(* ===== verification/StreamInit.v ===== *)
(** * Constructing a stream transport

    The constructor establishes every invariant the properties of stream
    transports start from, and schedules the callbacks in the order the protocol
    relies on. *)

From Stdlib Require Import Strings.Byte.
From stdpp Require Import base tactics list gmap strings.
From S2P Require Import Prelude State Reactor ReactorProps Env Loop.
From S2P Require Import SelectorTransport Reads SocketTransport StreamReads StreamWrites.
From S2P Require Import Script StreamFrame.

(** What [_loop] an object under construction has. *)
Section init.
Context {E : Type} `{!Kernel E} `{!Protocol (world E bytes stream)}.
Local Abbreviation W := (world E bytes stream).

(** The names of a socket are there, or asking for them is an [OSError]. *)
Class NameLaws : Prop := {
  law_getsockname fd e x e' : k_getsockname fd e = (Raise x, e') → is_OSError x = true;
  law_getpeername fd e x e' : k_getpeername fd e = (Raise x, e') → is_OSError x = true;
}.
Context `{!NameLaws}.

Lemma name_run (m : M E addr) (w : W) :
  (∀ e x e', m e = (Raise x, e') → is_OSError x = true) →
  ∃ a e', try_except (a ← kernel m; mret (Some a))
            (λ e, if is_OSError e then mret None else raise e) w = (Ret a, lset (S := E) e' w).
Proof.
  intros Hm. unfold try_except, try_else. rewrite run_bind. unfold kernel, zoom.
  change (lget w) with (w_env w). destruct (m (w_env w)) as [[a|x] e'] eqn:Hr.
  - by eexists _, _.
  - rewrite (Hm _ _ _ Hr). by eexists _, _.
Qed.

(** The transport [__init__] leaves. *)
Definition made (sock : Z) (protocol : proto) (server : option nat)
    (peername sockname : option addr) : transport bytes stream :=
  let buffered := is_BufferedProtocol protocol in
  MkTransport bytes stream true sock true (Some protocol) true server peername sockname [] 0
    false false [] (if buffered then None else Some Tcp) false default_high_water
    default_low_water
    (MkStream false None
       (Some (if buffered then read_ready__get_buffer else read_ready__data_received))
       (Some (if HAS_SENDMSG then write_sendmsg else write_send))).
(* ===== verification/SendfileProps.v ===== *)
(** * Sending files: what the fallback promises

    The blocks put on the wire are the requested range of the file, for any
    implementation of the interface; [sock_sendall] is one; and what sharing one
    block buffer does to the transport's fallback. *)

From Stdlib Require Import Strings.Byte.
From stdpp Require Import base tactics list gmap strings.
From S2P Require Import Prelude State Reactor Env Loop SockOps SockProps Sendfile Script.

(** ** The promise of files and senders

    [content] and [pos] are the file's bytes and position, [wire] what has been
    sent.  A read gives bytes from the position on, at most as many as asked
    for, and none only at the end; a failed send has sent a prefix. *)
Class SenderLaws (W : Type) `{!FileSender W} := {
  content : W → bytes;
  pos : W → nat;
  wire : W → bytes;
  law_seek z w : (0 ≤ z)%Z → ∃ w', fs_seek z w = (Ret tt, w') ∧
    pos w' = Z.to_nat z ∧ content w' = content w ∧ wire w' = wire w;
  law_read n w :
    content (fs_readinto n w).2 = content w ∧ wire (fs_readinto n w).2 = wire w ∧
    match (fs_readinto n w).1 with
    | Ret d => d = take (length d) (drop (pos w) (content w)) ∧ length d ≤ n ∧
               pos (fs_readinto n w).2 = pos w + length d ∧
               (d = [] → n = 0 ∨ length (content w) ≤ pos w)
    | Raise _ => True
    end;
  law_send d w :
    content (fs_send d w).2 = content w ∧ pos (fs_send d w).2 = pos w ∧
    match (fs_send d w).1 with
    | Ret _ => wire (fs_send d w).2 = wire w ++ d
    | Raise _ => ∃ k, wire (fs_send d w).2 = wire w ++ take k d
    end;
}.

Section blocks.
Context {W : Type} `{!FileSender W} `{!SenderLaws W}.

(** The bytes requested: from [offset], at most [count]. *)
Definition requested (offset : nat) (count : option Z) (c : bytes) : bytes :=
  match counted count with
  | Some n => take (Z.to_nat n) (drop offset c)
  | None => drop offset c
  end.

(** Where the loop is: [t] bytes of the range [r] have been sent since [w0]. *)
Record sending (w0 : W) (offset : nat) (r : bytes) (t : nat) (w : W) : Prop := {
  snd_content : content w = content w0;
  snd_pos : pos w = offset + t;
  snd_wire : wire w = wire w0 ++ take t r;
  snd_le : t ≤ length r;
}.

- **Try it**
Copy out each line of the data where the string "buffered" appears.

- **Response to the exercise**
  let buffered := is_BufferedProtocol protocol in
    false false [] (if buffered then None else Some Tcp) false default_high_water
       (Some (if buffered then read_ready__get_buffer else read_ready__data_received))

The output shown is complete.